We sought to directly test the hypothesis that the SS lead and lag representations represent the output of a forward internal model (Streng and others 2018). To do this, we leveraged two manipulations of visual feedback during pseudorandom tracking. In the first manipulation, visual feedback delay, a lag was introduced between the movement of the hand and the movement of the cursor. The expectation was that the visual feedback delay would alter predictive encoding of position error, as a forward internal model makes predictions with respect to the timing of the hand movement, not the delayed movement of the cursor (Fig. 4A–B). Consistent with this hypothesis, the leading SS modulation with position errors occurs earlier, while the timing of lagging modulation is not affected (Fig. 4C–D). At the population level, delaying the visual feedback shifts the timing of the predictive position error modulation to earlier leads by an interval matching the experimental delay, while preserving the timing of the feedback modulation (Fig. 4E). These results are consistent with a forward internal model that predicts the upcoming position errors based on motor commands and not on the current position error provided by visual feedback.

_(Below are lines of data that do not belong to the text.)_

Lemma ival_nonnegative a : wf a -> is_negative a = false -> ival a = uval a.
Proof.
  intros Ha. unfold is_negative. rewrite top_bit_spec by done. unfold ival.
  destruct (signed a); [|done]. cbn. rewrite Z.ltb_ge. by apply sval_nonneg.
Qed.

Lemma lval_zero ws : limbs_ok ws -> lval ws = 0 <-> forallb (fun w => w =? 0) ws = true.
Proof.
  induction 1 as [|w ws Hw Hok IH]; [done|]. cbn [lval forallb]. pose proof (lval_bounds _ Hok).
  unfold is_u64 in Hw. rewrite andb_true_iff, <- IH, Z.eqb_eq. lia.
Qed.

Lemma is_zero_spec a : wf a -> is_zero a = (uval a =? 0).
Proof.
  intros [Hw Hh Hl Ho Hb]. apply eq_true_iff_eq. rewrite Z.eqb_eq.
  unfold uval. rewrite lval_zero by done. unfold is_zero, limbs. destruct (high a); cbn; by rewrite ?andb_true_r.
Qed.

Lemma as_i64_sign v : as_i64 v = sign_of 64 v.
Proof. done. Qed.

Lemma signed_at_width_spec a : wf a -> width a <= 64 -> signed_at_width a = sval a.
Proof.
  intros Ha Hs. destruct (wf_small a Ha Hs) as [Hv _]. pose proof Ha as [Hw _ _ _ _].
  pose proof (uval_bounds a Ha) as Hu. unfold signed_at_width. rewrite Hv.
  destruct (Z.leb_spec 64 (width a)) as [|Hlt].
  { unfold sval. replace (width a) with 64 by lia. done. }
  unfold shl64, wrap64. rewrite Z.shiftl_mul_pow2 by lia. set (k := 64 - width a).
  assert (2 ^ 64 = 2 ^ width a * 2 ^ k) as E by (rewrite <- Z.pow_add_r by lia; f_equal; lia).
  assert (2 ^ 63 = 2 ^ (width a - 1) * 2 ^ k) as E' by (rewrite <- Z.pow_add_r by lia; f_equal; lia).
  pose proof (pow2_pos k ltac:(lia)) as Hk.
  rewrite Z.mod_small by nia. rewrite Z.shiftr_div_pow2 by lia. unfold as_i64, sval, sign_of.
  destruct (Z.ltb_spec (uval a) (2 ^ (width a - 1))), (Z.ltb_spec (uval a * 2 ^ k) (2 ^ 63)); try nia.
  - apply Z.div_mul. lia.
  - rewrite E. replace (uval a * 2 ^ k - 2 ^ width a * 2 ^ k) with ((uval a - 2 ^ width a) * 2 ^ k) by lia.
    apply Z.div_mul. lia.
Qed.

Lemma lor_high v w n : 0 <= w <= n -> 0 <= v < 2 ^ w ->
  Z.lor v (Z.shiftl (2 ^ n - 1) w mod 2 ^ n) = v + 2 ^ n - 2 ^ w.
Proof.
  intros Hw Hv. pose proof (pow2_pos w ltac:(lia)).
  assert (2 ^ w <= 2 ^ n) by (apply Z.pow_le_mono_r; lia).
  assert (Z.shiftl (2 ^ n - 1) w mod 2 ^ n = 2 ^ n - 2 ^ w) as ->.
  { rewrite Z.shiftl_mul_pow2 by lia. symmetry. apply Z.mod_unique with (2 ^ w - 1); lia. }
  assert (Z.land v (2 ^ n - 2 ^ w) = 0) as E.
  { apply Z.bits_inj'. intros k Hk. rewrite Z.land_spec, Z.bits_0.
    destruct (Z.ltb_spec k w); [|by rewrite (bounded_testbit v w) by lia].
    replace (2 ^ n - 2 ^ w) with ((2 ^ (n - w) - 1) * 2 ^ w).
    2:{ rewrite Z.mul_sub_distr_r, <- Z.pow_add_r by lia. replace (n - w + w) with n by lia. lia. }
    rewrite <- Z.shiftl_mul_pow2 by lia. rewrite Z.shiftl_spec, (Z.testbit_neg_r _ (k - w)) by lia.
    apply andb_false_r. }
  rewrite <- Z.lxor_lor, <- Z.add_nocarry_lxor by done. lia.
Qed.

Conversely, the invariant timing of the SS feedback modulation shows its dependence on visual feedback.

Figure 4.

Simple spike representations of position error reflect the components of a forward internal model. A) In the baseline condition the cursor (continuous trace) and hand (dashed trace) movements are indistinguishable. Simple spike firing both leads (left spike train) and lags (right spike train) the cursor movement. B) In the delay condition, hand movement occurs before the cursor movement by the delay imposed. Based on the forward model hypothesis, the lead SS modulation is time-locked to hand movement and will shift earlier relative to cursor movement. The lag modulation should be time-locked to the cursor movement. C) Firing maps for an example Purkinje cell with lead and lag SS position error modulation in both baseline (top row) and 200 msec delay (bottom row) conditions. Each map shows SS modulation at a specific lead (negative τ) or lag (positive τ). Black circle indicates target edge. D) Quantifying the SS encoding of position error for the cell shown in C, R2 temporal profiles determined by linear regression in both the baseline (black line) and 200 msec delay (green line) conditions. E) Average peak timing of encoding across the population illustrates the significant shift in timing of lead encoding for both 100 msec (solid green) and 200 msec (checkered green) delays. The time of lag encoding was not significantly affected for either delay. A-E adapted from (Streng and others 2018).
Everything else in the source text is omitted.